As many of you who watch television, or just randomly read stuff on the internet about television, know, AMC's dark drama series Breaking Bad is in the midst of its concluding arc, set to air its final episode on September 29. However, there are some of you that either just do not watch television (like myself), do not watch Breaking Bad, and/or just do not have enough interest in the show to care. What is one to do? While one could leave them alone, it is rather amazing to watch people freak out about TV shows or any media freak out about any information about their favorite show leak out, especially if there is spoilers. One writer recently demonstrated the fun of trolling random strangers with Breaking Bad spoilers. The twist is this: The spoilers are fake.
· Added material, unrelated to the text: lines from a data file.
Definition game_fen : Task string := fun w => (Normal (Chess_fen (game w)), w).

Definition game_move (m : MoveObject) : Task unit :=
  fun w =>
    match Chess_move (game w) m with
    | Some g => (record (Called_move m true)) (set_game g w)
    | None =>
        match record (Called_move m false) w with
        | (_, w') => (Throw "Invalid move", w')
        end
    end.

(** *** The state setters.  A setter's value is what the next task reads. *)

Definition setPosition (p : string) : Task unit :=
  modify (set_position p) ;; record (Called_setPosition p).
Definition setIsLoading (b : bool) : Task unit := modify (set_isLoading b).
Definition setThinking (s : string) : Task unit := modify (set_thinking s).
Definition setGameFinished (b : bool) : Task unit :=
  modify (set_gameFinished b) ;; record (Called_setGameFinished b).
Definition setGameStarted (b : bool) : Task unit := modify (set_gameStarted b).
Definition setMovesHistory (l : list string) : Task unit := modify (set_movesHistory l).
Definition setCurrentTrivia (f : nat -> nat) : Task unit :=
  modify (fun w => set_currentTrivia (f (currentTrivia w)) w).

Definition setWhiteModel (v : string) : Task unit :=
  modify (fun w => let c := config w in
    set_config (Build_Config v (blackModel c) (whiteKey c) (blackKey c) (maxTurns c)) w).
Definition setBlackModel (v : string) : Task unit :=
  modify (fun w => let c := config w in
    set_config (Build_Config (whiteModel c) v (whiteKey c) (blackKey c) (maxTurns c)) w).
Definition setWhiteKey (v : string) : Task unit :=
  modify (fun w => let c := config w in
    set_config (Build_Config (whiteModel c) (blackModel c) v (blackKey c) (maxTurns c)) w).
Definition setBlackKey (v : string) : Task unit :=
  modify (fun w => let c := config w in
    set_config (Build_Config (whiteModel c) (blackModel c) (whiteKey c) v (maxTurns c)) w).
Definition setMaxTurns (n : JS.number) : Task unit :=
  modify (fun w => let c := config w in
    set_config (Build_Config (whiteModel c) (blackModel c) (whiteKey c) (blackKey c) n) w).

(** *** Browser services *)

(** [fetch(url, {method: "POST", body})]: the request is in flight until the
    event loop settles it. *)
Definition fetch (body : Request) : Task unit :=
  modify (fun w => set_inflight (inflight w ++ [body]) w) ;; record (Called_fetch body).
fun game: text "you catch the leaked ep of breaking bad? marie's death was pretty fucked up, right" to any area code + random 7 numbers— electro lemon (@electrolemon) September 11, 2013
Our noble endeavor starts with electro lemon tweeting the above as a joke this past Wednesday. Rob Fee of Mandatory decided to pull that trick, with some of the results seen below. The trick here is that Marie Schrader, an important supporting character in the series played by Betsy Brandt, did not die in episode shown September 15, titled "Ozymandias." (Of course, this is not to to say she will not die in the final two episodes, but details)
Somebody wants to hurt someone for "spoiling" Breaking Bad
As one can see here, the results of the trolling served to enrage and enliven the Breaking Bad fandom, but for giggles. In a small way, it is understandable that the response to even a small spoiler is fierce. The loyalty of the Breaking Bad fandom for this show is as such that a terminally ill patient who died recently refused an offer by show creator Vince Gilligan himself to be told how the show ends so as to die knowing the final fate of bespectacled chemistry-teacher-turned-drug-lord Walter White.
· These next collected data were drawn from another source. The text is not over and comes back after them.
(** * adsbcot: the gateway's command module ([adsbcot/commands.py])

    A shallow embedding of [main] (the orchestrator coroutine) and [cli]
    (the entry point) of the ADS-B to Cursor-on-Target gateway, and the
    properties of its start-up, dispatch and shutdown behaviour.

    The module is glue between libraries: [urllib], [pytak], [asyncio] and
    the worker classes of [adsbcot].  Their calls are modelled as events
    appended to a trace, and whatever they answer (does the connection
    succeed, which tasks are done when the wait returns, the host name) is
    read from an environment record.  The parts [main] computes itself (the
    substring tests on the scheme, the split at "+", the order of the calls,
    the task set) are modelled as the code has them. *)

From Stdlib Require Import Ascii String.
From stdpp Require Import gmap strings list.

(** ** Python [str] operations used by [main] *)

Module PyStr.

(** [s.startswith(p)]. *)
Fixpoint starts_with (p s : string) : bool :=
  match p, s with
  | EmptyString, _ => true
  | String _ _, EmptyString => false
  | String a p', String b s' => Ascii.eqb a b && starts_with p' s'
  end.

(** [needle in s] on two [str]: substring containment. *)
Fixpoint str_in (needle s : string) : bool :=
  match s with
  | EmptyString => starts_with needle EmptyString
  | String _ s' => starts_with needle s || str_in needle s'
  end.

(** [s.split(sep)] for a separator of one character: the pieces between the
    occurrences of [sep], in order; [n] occurrences give [n + 1] pieces. *)
Fixpoint split (sep : ascii) (s : string) : list string :=
  match s with
  | EmptyString => [EmptyString]
  | String c s' =>
      if Ascii.eqb c sep then EmptyString :: split sep s'
      else match split sep s' with
           | [] => [String c EmptyString]
           | piece :: pieces => String c piece :: pieces
           end
  end.

(** Number of occurrences of a character. *)
Fixpoint occurrences (c : ascii) (s : string) : nat :=
  match s with
  | EmptyString => 0%nat
  | String d s' => ((if Ascii.eqb d c then 1 else 0) + occurrences c s')%nat
  end.

(** Truth value of a [str]: the empty string is false. *)
Definition nonempty (s : string) : bool :=
  match s with EmptyString => false | String _ _ => true end.

End PyStr.

(** ** Data model *)

Definition TaskId := nat.
Definition Handle := nat.

(** The part of [urllib.parse.ParseResult] the module reads. *)
Record ParseResult := mkParseResult {
  scheme : string;
  netloc : string;
  path : string
}.

(** A parsed [.ini] file ([configparser.ConfigParser]): sections of options. *)
Abbreviation IniData := (gmap string (gmap string string)).

(** The values a configuration mapping holds: strings (from the command
    line, the process environment and the config section) and the filter
    set stored under ["FILTERS"]. *)
Inductive Value :=
| VStr (s : string)
| VFilters (f : IniData).

(** [collections.ChainMap]: the mappings in search order.  The nested
    [ChainMap(combined_config, {...})] of [cli] is kept flat; a lookup
    gives the same answer. *)
Abbreviation ChainMap A := (list (gmap string A)).

(** [ChainMap.get(key)]: the first mapping that has the key answers. *)
Fixpoint chain_get {A} (maps : ChainMap A) (key : string) : option A :=
  match maps with
  | [] => None
  | m :: ms =>
      match m !! key with
      | Some v => Some v
      | None => chain_get ms key
      end
  end.

(** Truth value of what [.get] returns: [None] and [""] are false; a
    [ConfigParser] object has a positive length and is true. *)
Definition truthy (v : option Value) : bool :=
  match v with
  | None => false
  | Some (VStr s) => PyStr.nonempty s
  | Some (VFilters _) => true
  end.

Definition truthy_str (v : option string) : bool :=
  match v with
  | None => false
  | Some s => PyStr.nonempty s
  end.

(** The three [asyncio.Queue] objects [main] creates, by variable name. *)
Inductive QueueId := tx_queue | rx_queue | net_queue.

(** The worker objects [main] constructs, with the arguments it passes. *)
Inductive Worker :=
| EventTransmitter (queue : QueueId) (writer : Handle)
| EventReceiver (queue : QueueId) (reader : Handle)
| ADSBWorker (event_queue : QueueId) (url : ParseResult)
    (poll_interval cot_stale filters : option Value)
| ADSBNetReceiver (queue : QueueId) (url : ParseResult) (data_type : string)
| ADSBNetWorker (event_queue net_queue : QueueId) (data_type : string)
    (cot_stale filters : option Value).

(** What travels on the outbound queue.  [main] only makes the hello event;
    [aircraft_event] stands for what a Source Worker enqueues once it runs
    (the workers' code is outside this module). *)
Inductive CoTEvent :=
| hello_event (uid : string)
| aircraft_event (body : string).

(** The [return_when] argument of [asyncio.wait]. *)
Inductive ReturnWhen := FIRST_COMPLETED | FIRST_EXCEPTION | ALL_COMPLETED.

(** Why a task counts as done when [asyncio.wait] returns it. *)
Inductive Completion := Finished | Failed | Cancelled.

(** The observable calls of the module, in the order they are made. *)
Inductive Event :=
| EvNewQueue (q : QueueId)                    (* asyncio.Queue(...) *)
| EvConnect (url : ParseResult)               (* await pytak.protocol_factory(url) *)
| EvConstruct (w : Worker)                    (* a worker class is instantiated *)
| EvPrint (line : string)                     (* print(line) *)
| EvPut (q : QueueId) (e : CoTEvent)          (* await q.put(e) *)
| EvEnsureFuture (t : TaskId) (w : Worker)    (* asyncio.ensure_future(w.run()) *)
| EvWait (ts : gset TaskId) (rw : ReturnWhen) (* await asyncio.wait(ts, return_when=rw) *)
| EvCancel (t : TaskId)                       (* t.cancel() *)
| EvLog (msg arg : string)                    (* logging.info(msg, arg) *)
| EvReadFile (name : string)                  (* ConfigParser.read(name) *)
| EvLoopClose.                                (* loop.close() *)

Inductive Exn :=
| TransportError                 (* pytak.protocol_factory raised *)
| BareException                  (* [raise Exception] *)
| ValueError                     (* unpacking a list that has not two items *)
| UnboundLocalError (name : string)
| TypeError
| AttributeError                 (* [urlparse] given an object that is no str *)
| KeyError (key : string)
| ParsingError.                  (* configparser rejected a file *)

(** ** The effect monad: a world threaded through, and three ways to end *)

Inductive Outcome (A : Type) :=
| Ret (a : A)
| Raise (e : Exn)
| SysExit (code : Z).
Arguments Ret {A} a.
Arguments Raise {A} e.
Arguments SysExit {A} code.

Record World := mkWorld {
  trace : list Event;          (* the calls made so far, oldest first *)
  outbound : list CoTEvent;    (* content of tx_queue, head first *)
  next_task : TaskId           (* tasks created so far *)
}.

Definition world0 : World := mkWorld [] [] 0%nat.

Definition M (A : Type) := World -> Outcome A * World.

Definition ret {A} (a : A) : M A := fun w => (Ret a, w).

Definition bind {A B} (m : M A) (k : A -> M B) : M B :=
  fun w =>
    match m w with
    | (Ret a, w') => k a w'
    | (Raise e, w') => (Raise e, w')
    | (SysExit c, w') => (SysExit c, w')
    end.

Definition raise {A} (e : Exn) : M A := fun w => (Raise e, w).

(** [sys.exit(code)]. *)
Definition sys_exit {A} (code : Z) : M A := fun w => (SysExit code, w).

(** [try: body finally: cleanup]. *)
Definition try_finally {A} (body : M A) (cleanup : M unit) : M A :=
  fun w =>
    match body w with
    | (r, w') =>
        match cleanup w' with
        | (Ret _, w'') => (r, w'')
        | (Raise e, w'') => (Raise e, w'')
        | (SysExit c, w'') => (SysExit c, w'')
        end
    end.

Notation "x <- c1 ;; c2" := (bind c1 (fun x => c2))
  (at level 100, c1 at next level, right associativity).
Notation "c1 ;; c2" := (bind c1 (fun _ => c2))
  (at level 100, right associativity).

Definition emit (e : Event) : M unit :=
  fun w => (Ret tt, mkWorld (trace w ++ [e]) (outbound w) (next_task w)).

Definition print (line : string) : M unit := emit (EvPrint line).

(** [await tx_queue.put(e)]: the queue is unbounded, the item goes to the
    tail at once. *)
Definition put_outbound (e : CoTEvent) : M unit :=
  fun w => (Ret tt,
            mkWorld (trace w ++ [EvPut tx_queue e]) (outbound w ++ [e]) (next_task w)).

(** [asyncio.ensure_future(w.run())]: a new task object wraps the
    coroutine and is scheduled. *)
Definition ensure_future (wk : Worker) : M TaskId :=
  fun w => (Ret (next_task w),
            mkWorld (trace w ++ [EvEnsureFuture (next_task w) wk])
                    (outbound w) (S (next_task w))).

Fixpoint for_each {A} (xs : list A) (body : A -> M unit) : M unit :=
  match xs with
  | [] => ret tt
  | x :: xs' => body x ;; for_each xs' body
  end.

(** The status the interpreter exits with. *)
Definition exit_status {A} (r : Outcome A) : Z :=
  match r with
  | Ret _ => 0%Z
  | Raise _ => 1%Z
  | SysExit c => c
  end.

(** ** What the surroundings answer *)

Record Env := mkEnv {
  (* the module-level flag: did [import pyModeS] succeed *)
  with_pymodes : bool;
  (* [urllib.parse.urlparse] on a [str] *)
  urlparse : string -> ParseResult;
  (* [pytak.protocol_factory]: the (reader, writer) pair, or [None] when
     it raises *)
  protocol_factory : ParseResult -> option (Handle * Handle);
  (* [platform.node()] *)
  node : string;
  (* the [done] set [asyncio.wait] returns for a task set, in the order the
     [for] loop visits it, each task with the way it ended *)
  wait_done : gset TaskId -> list (TaskId * Completion);
  (* [str(task)] of a done task *)
  task_repr : TaskId -> Completion -> string;
  (* the interpreter: does [asyncio.Queue] take the [loop] keyword (it does
     up to 3.9; from 3.10 on the call raises [TypeError]) *)
  queue_accepts_loop : bool;
  (* [pytak.protocol_factory] on the bytes record that [urlparse(None)]
     answers: the pair, or [None] when it raises *)
  protocol_factory_bytes : option (Handle * Handle)
}.

(** What [urlparse] answers: a record of [str] components for a [str], and
    for [None] a record whose components are all the empty [bytes]. *)
Inductive Parsed :=
| ParsedStr (r : ParseResult)
| ParsedBytes.

(** The bytes record, as it shows in a recorded call: every component is
    empty. *)
Definition bytes_record : ParseResult := mkParseResult "" "" "".

Definition record_of (p : Parsed) : ParseResult :=
  match p with
  | ParsedStr r => r
  | ParsedBytes => bytes_record
  end.

(** [urllib.parse.urlparse(opts.get(key))].  A key that is absent gives
    [urlparse(None)], the bytes record, without an error; an object that is
    neither [str] nor [None] has no [decode] and raises
    [AttributeError]. *)
Definition parse_url (env : Env) (v : option Value) : M Parsed :=
  match v with
  | Some (VStr s) => ret (ParsedStr (urlparse env s))
  | None => ret ParsedBytes
  | Some (VFilters _) => raise AttributeError
  end.

(** [await pytak.protocol_factory(cot_url)], with whichever record [cot_url]
    is. *)
Definition connect (env : Env) (url : Parsed) : M (Handle * Handle) :=
  emit (EvConnect (record_of url)) ;;
  match match url with
        | ParsedStr r => protocol_factory env r
        | ParsedBytes => protocol_factory_bytes env
        end with
  | Some rw => ret rw
  | None => raise TransportError
  end.

(** [asyncio.Queue(loop=loop)]. *)
Definition new_queue_with_loop (env : Env) (q : QueueId) : M unit :=
  if queue_accepts_loop env then emit (EvNewQueue q) else raise TypeError.

(** [await asyncio.wait(tasks, return_when=rw)]: [main] is suspended until
    the library hands back the done set. *)
Definition wait (env : Env) (tasks : gset TaskId) (rw : ReturnWhen)
  : M (list (TaskId * Completion)) :=
  emit (EvWait tasks rw) ;;
  ret (wait_done env tasks).

(** [_, data_type = scheme.split("+")]. *)
Definition unpack_second (pieces : list string) : M string :=
  match pieces with
  | [_; data_type] => ret data_type
  | _ => raise ValueError
  end.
Somebody has a friend who spoils too much.
Still, this form of trolling can be a fun activity, and a great way to get people's knickers in a twist for the sheer audacity. Perhaps, in writing about this, I am a little less affected by spoilers. I remember as a kid being spoiled of the major plot event of Final Fantasy VII, the first mainstream video game with a deep story, and yet I was still affected by it just as much when I played the game about three years later. (For those wondering, the event is the murder of female lead Aeris in front of the cast by the villain Sephiroth. Given the game is more than 15 years old, I am not spoiling anything by saying that)
Sometimes, just knowing the big plot point is not as important as the events that lead to it. Consider American Beauty: In the first minute or so of the film, lead actor Kevin Spacey narrates what happens to his character, Lester Burnham, by the end (he dies). That does not lessen the blow of when he actually dies. So, when one really thinks about it, is it all that bad knowing that, say, Hank Schrader dies in the upcoming episode of Breaking Bad? We do not know how or why, we just know it happens. Sometimes, that is not enough to be phased by it.